A tradicional camisa azul da seleção da Itália, conhecida mundialmente como Squadra Azzurra, não é apenas um elemento estético, carregando mais de um século de história. A cor, que não aparece na bandeira italiana, é uma homenagem direta à antiga Casa de Savóia, família real responsável por liderar o processo de unificação do país no século 19.
O azul Savóia, tom oficial da monarquia italiana, passou a compor o uniforme da seleção em 1911, quando o país ainda vivia sob regime monárquico. Com a criação da República, em 1946, a camisa permaneceu azul, mas o escudo foi modificado, saiu o brasão vermelho com cruz branca da família real e entrou o emblema nas cores nacionais: verde, branco e vermelho.
Outras cores já vestiram a Itália
Apesar do simbolismo histórico, o azul não foi a primeira cor utilizada. Nos dois primeiros jogos oficiais da seleção, o uniforme era branco. Não por tradição ou estratégia, mas por economia: era o tecido mais barato disponível à época.
Em 1937, durante o governo fascista de Benito Mussolini, a Itália chegou a jogar com um uniforme inteiramente preto, representando o movimento político dominante. A experiência durou pouco e foi abandonada após o fim da Segunda Guerra Mundial, com o retorno definitivo do azul em 1945.
Influência além das fronteiras
O prestígio da Azzurra e a força da comunidade italiana em diversos países ajudaram a espalhar esse símbolo.
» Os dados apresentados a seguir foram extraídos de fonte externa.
(* ===== verification/Dashboard.v ===== *)
(** * Dashboard: [collectDashboard] of web/dashboard.go

    One request: the collectors run in a fixed order on fresh maps, data of
    sync peers and of foreign clusters is merged in, the sync endpoint keeps
    only what is marked for replication, and the response lists the groups in
    order, each with the links its reader may see. *)

From S2P Require Import Prelude GoStrings StableSort ApiTypes UrlResolver Links Collectors.

(** ** The collector and its inputs *)

(** [foreigncluster.ClusterInfo] *)
Record ClusterInfo := {
  ci_Name : string;
  ci_Client : Reader;
  ci_Discovery : Discovery
}.

(** [syncClient] holds the snapshot [GetRemoteData] returns, [foreignClusters]
    the list [ActiveClusters] returns; [None] is a nil pointer. *)
Record dashboardCollector := {
  dc_reader : Reader;
  dc_discovery : option Discovery;
  dc_forecastleInstance : string;
  dc_linkGroups : list LinkGroup;
  dc_staticLinks : list StaticLink;
  dc_syncClient : option (gmap string DashboardResponse);
  dc_foreignClusters : option (list ClusterInfo)
}.

Definition newDashboardCollector (reader : Reader) (discovery : option Discovery)
    (instance : string) (linkGroups : list LinkGroup) (staticLinks : list StaticLink)
    (syncClient : option (gmap string DashboardResponse))
    (foreignClusters : option (list ClusterInfo)) : dashboardCollector :=
  {| dc_reader := reader; dc_discovery := discovery;
     dc_forecastleInstance := TrimSpace instance;
     dc_linkGroups := linkGroups; dc_staticLinks := staticLinks;
     dc_syncClient := syncClient; dc_foreignClusters := foreignClusters |}.

Definition with_source (source : string) (link : DashboardLink) : DashboardLink :=
  {| l_Name := l_Name link; l_LinkGroup := l_LinkGroup link; l_URL := l_URL link;
     l_Target := l_Target link; l_Icon := l_Icon link; l_Source := source;
     l_Metadata := l_Metadata link; l_Groups := l_Groups link; l_Replicate := l_Replicate link |}.

(** [for _, link := range links { groups[g] = append(groups[g], stamp(link)) }] *)
Definition append_links (g : string) (links : list DashboardLink) (st : dash) : dash :=
  foldl (fun st link => with_groups (append_at g link) st) st links.

(** [if _, ok := groupDetails[g]; !ok { groupDetails[g] = detail }] *)
Definition default_detail (g : string) (detail : DashboardLinkGroup) (st : dash) : dash :=
  with_details (fun d => match d !! g with Some _ => d | None => <[g := detail]> d end) st.

Section dashboard.
Context `{Unicode, Apimachinery, MapRange, StableSort}.
Open Scope collector_scope.

(** *** mergeRemoteData *)

Definition remote_group (groupName source : string) (remote : option DashboardLinkGroup)
    : DashboardLinkGroup :=
  match remote with
  | Some lg =>
    {| g_Name := g_Name lg; g_Priority := g_Priority lg; g_PriorityClass := g_PriorityClass lg;
       g_DisplayName := g_DisplayName lg; g_Source := source; g_Properties := g_Properties lg;
       g_Replicate := false |}
  | None =>
    {| g_Name := groupName; g_Priority := 0; g_PriorityClass := ""; g_DisplayName := groupName;
       g_Source := source; g_Properties := ∅; g_Replicate := false |}
  end.

Definition remote_link_groups (resp : DashboardResponse) : gmap string DashboardLinkGroup :=
  foldl (fun m lg => <[g_Name lg := lg]> m) ∅ (r_LinkGroups resp).

Definition remote_group_name (group : DashboardGroup) : string :=
  or_else (dg_LinkGroup group) (dg_Name group).

Definition remote_group_step (source : string) (remoteLinkGroups : gmap string DashboardLinkGroup)
    (st : dash) (group : DashboardGroup) : dash :=
  let groupName := remote_group_name group in
  append_links groupName (with_source source <$> dg_Links group)
    (default_detail groupName (remote_group groupName source (remoteLinkGroups !! groupName)) st).

Definition peer_step (st : dash) (peer : string * DashboardResponse) : dash :=
  let source := "sync:" +:+ peer.1 in
  foldl (remote_group_step source (remote_link_groups peer.2)) st (r_Groups peer.2).

Definition mergeRemoteData (remoteData : gmap string DashboardResponse) : collector :=
  for_each peer_step (range [2] remoteData).

(** *** mergeForeignClusterData *)

Definition collectForeignLinks (loop : list nat) (c : Reader) (discovery : option Discovery)
    : collector :=
  logged (collectIngresses c) ;;
  logged (collectServices c) ;;
  when (resourceAvailable discovery {| gv_Group := "gateway.networking.k8s.io"; gv_Version := "v1" |} "HTTPRoute")
    (logged (collectHTTPRoutes c)) ;;
  when (resourceAvailable discovery {| gv_Group := "gateway.networking.k8s.io"; gv_Version := "v1" |} "GRPCRoute")
    (logged (collectGRPCRoutes c)) ;;
  when (resourceAvailable discovery {| gv_Group := "gateway.networking.k8s.io"; gv_Version := "v1" |} "TLSRoute")
    (logged (collectTLSRoutes c)) ;;
  when (resourceAvailable discovery {| gv_Group := "gateway.networking.k8s.io"; gv_Version := "v1alpha2" |} "TCPRoute")
    (logged (collectTCPRoutes c)) ;;
  first_available discovery "IngressRoute" traefik_gvs (fun gv => logged (collectIngressRoutes c gv)) ;;
  when (resourceAvailable discovery forecastle_GroupVersion "ForecastleApp")
    (logged (collectForecastleApps c "" loop)).

Definition foreign_group (groupName source : string) (detail : option DashboardLinkGroup)
    : DashboardLinkGroup :=
  match detail with
  | Some d =>
    {| g_Name := g_Name d; g_Priority := g_Priority d; g_PriorityClass := g_PriorityClass d;
       g_DisplayName := g_DisplayName d; g_Source := source; g_Properties := g_Properties d;
       g_Replicate := g_Replicate d |}
  | None =>
    {| g_Name := groupName; g_Priority := 0; g_PriorityClass := ""; g_DisplayName := groupName;
       g_Source := source; g_Properties := ∅; g_Replicate := false |}
  end.

Definition foreign_group_step (source : string) (tempGroupDetails : gmap string DashboardLinkGroup)
    (st : dash) (entry : string * list DashboardLink) : dash :=
  let groupName := entry.1 in
  let replicatedLinks := filterLinksForReplication entry.2 in
  if bool_decide (replicatedLinks = []) then st else
  append_links groupName
    ((fun link => with_source (source +:+ ":" +:+ l_Source link) link) <$> replicatedLinks)
    (default_detail groupName (foreign_group groupName source (tempGroupDetails !! groupName)) st).

(** What a foreign cluster contributes, collected on maps of its own. *)
Definition foreign_temp (i : nat) (fc : ClusterInfo) : dash :=
  (collectForeignLinks [3; i] (ci_Client fc) (Some (ci_Discovery fc)) empty_dash).2.

Definition foreign_cluster_step (i : nat) (st : dash) (fc : ClusterInfo) : dash :=
  let source := "foreign:" +:+ ci_Name fc in
  let temp := foreign_temp i fc in
  foldl (foreign_group_step source (d_details temp)) st (range [4; i] (d_groups temp)).

Definition mergeForeignClusterData (clusters : list ClusterInfo) : collector :=
  for_each_i foreign_cluster_step clusters.

(** *** The request *)

(** The collectors of the local cluster, up to [collectInfoTiles]. *)
Definition collect_local (c : dashboardCollector) : collector :=
  let r := dc_reader c in
  let available group version kind :=
    resourceAvailable (dc_discovery c) {| gv_Group := group; gv_Version := version |} kind in
  collectStaticLinks (dc_staticLinks c) ;;
  collectBookmarkGroups r ;;
  when (resourceAvailable (dc_discovery c) forecastle_GroupVersion "ForecastleApp")
    (collectForecastleApps r (dc_forecastleInstance c) [1]) ;;
  when (available "networking.k8s.io" "v1" "Ingress") (collectIngresses r) ;;
  when (available "gateway.networking.k8s.io" "v1" "HTTPRoute") (collectHTTPRoutes r) ;;
  when (available "gateway.networking.k8s.io" "v1" "GRPCRoute") (collectGRPCRoutes r) ;;
  when (available "gateway.networking.k8s.io" "v1" "TLSRoute") (collectTLSRoutes r) ;;
  when (available "gateway.networking.k8s.io" "v1alpha2" "TCPRoute") (collectTCPRoutes r) ;;
  first_available (dc_discovery c) "IngressRoute" traefik_gvs (collectIngressRoutes r) ;;
  collectServices r ;;
  collectEndpointSlices r ;;
  when (available "externaldns.k8s.io" "v1alpha1" "DNSEndpoint") (collectDNSEndpoints r) ;;
  collectInfoTiles r.

(** [logMissingOptionalResources]: the optional kinds it reports as
    unavailable, in order. *)
Definition optional_resources : list (GroupVersion * string) :=
  let gv group version := {| gv_Group := group; gv_Version := version |} in
  [(forecastle_GroupVersion, "ForecastleApp"); (gv "networking.k8s.io" "v1", "Ingress");
   (gv "gateway.networking.k8s.io" "v1", "HTTPRoute"); (gv "gateway.networking.k8s.io" "v1", "GRPCRoute");
   (gv "gateway.networking.k8s.io" "v1", "TLSRoute"); (gv "gateway.networking.k8s.io" "v1alpha2", "TCPRoute");
   (gv "traefik.io" "v1alpha1", "IngressRoute"); (gv "traefik.containo.us" "v1alpha1", "IngressRoute");
   (gv "externaldns.k8s.io" "v1alpha1", "DNSEndpoint")].

Definition logMissingOptionalResources (c : dashboardCollector) : list (GroupVersion * string) :=
  List.filter (fun resource => negb (resourceAvailable (dc_discovery c) resource.1 resource.2)) optional_resources.

(** Data of other instances, for a browser. *)
Definition merge_others (c : dashboardCollector) (localOnly : bool) : collector :=
  match dc_syncClient c with
  | Some remoteData => when (negb localOnly) (mergeRemoteData remoteData)
  | None => done_
  end ;;
  match dc_foreignClusters c with
  | Some clusters => when (negb localOnly) (mergeForeignClusterData clusters)
  | None => done_
  end.

(** [for name, x := range m { m[name] = f(x) }] *)
Definition update_each {A} (loop : list nat) (f : A → A) (m : gmap string A) : gmap string A :=
  foldl (fun m' kv => <[kv.1 := f kv.2]> m') m (range loop m).

Definition keep_replicated (st : dash) : dash :=
  with_tiles (update_each [6] filterTilesForReplication)
    (with_groups (update_each [5] filterLinksForReplication) st).

Definition link_name_less (a b : DashboardLink) : bool :=
  str_lt (ToLower (l_Name a)) (ToLower (l_Name b)).
Definition tile_name_less (a b : DashboardInfoTile) : bool :=
  str_lt (ToLower (t_Name a)) (ToLower (t_Name b)).

Definition render_group (st : dash) (userGroups : list string) (localOnly : bool)
    (group : DashboardLinkGroup) : option DashboardGroup :=
  let links := filterLinksForGroups (default [] (d_groups st !! g_Name group)) userGroups in
  let groupTiles := default [] (d_tiles st !! g_Name group) in
  if bool_decide (links = []) && bool_decide (groupTiles = [])
     && (negb localOnly || negb (g_Replicate group))
  then None
  else Some {| dg_Name := g_DisplayName group; dg_LinkGroup := g_Name group;
               dg_Links := SliceStable link_name_less links;
               dg_Tiles := SliceStable tile_name_less groupTiles;
               dg_Source := g_Source group |}.

Definition render (st : dash) (userGroups : list string) (localOnly : bool) : DashboardResponse :=
  let orderedGroups := sortLinkGroups [7] (d_details st) in
  {| r_LinkGroups := orderedGroups;
     r_Groups := omap (render_group st userGroups localOnly) orderedGroups |}.

(** The maps of a request before anything is collected. *)
Definition initial_dash (c : dashboardCollector) : dash :=
  {| d_groups := ∅; d_tiles := ∅; d_details := initLinkGroups (dc_linkGroups c) |}.

Definition collectDashboard (c : dashboardCollector) (userGroups : list string) (localOnly : bool)
    : result DashboardResponse :=
  match (collect_local c ;; merge_others c localOnly) (initial_dash c) with
  | (Err err, _) => Err err
  | (Ok _, st) =>
    Ok (render (if localOnly then keep_replicated st else st) userGroups localOnly)
  end.
End dashboard.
No Brasil, clubes como o Cruzeiro e o Palmeiras, que em seus primeiros anos também vestiu azul, refletem essa influência da colônia italiana.
A Itália não é a única seleção cujo uniforme foge das cores da bandeira. A Holanda, por exemplo, veste laranja em referência à Casa de Orange-Nassau, família real holandesa. Já o Japão adota o azul e o branco da federação local, e não o vermelho predominante na bandeira nacional.
Mais do que uma cor, o azul da Itália se consolidou como parte essencial da identidade esportiva do país.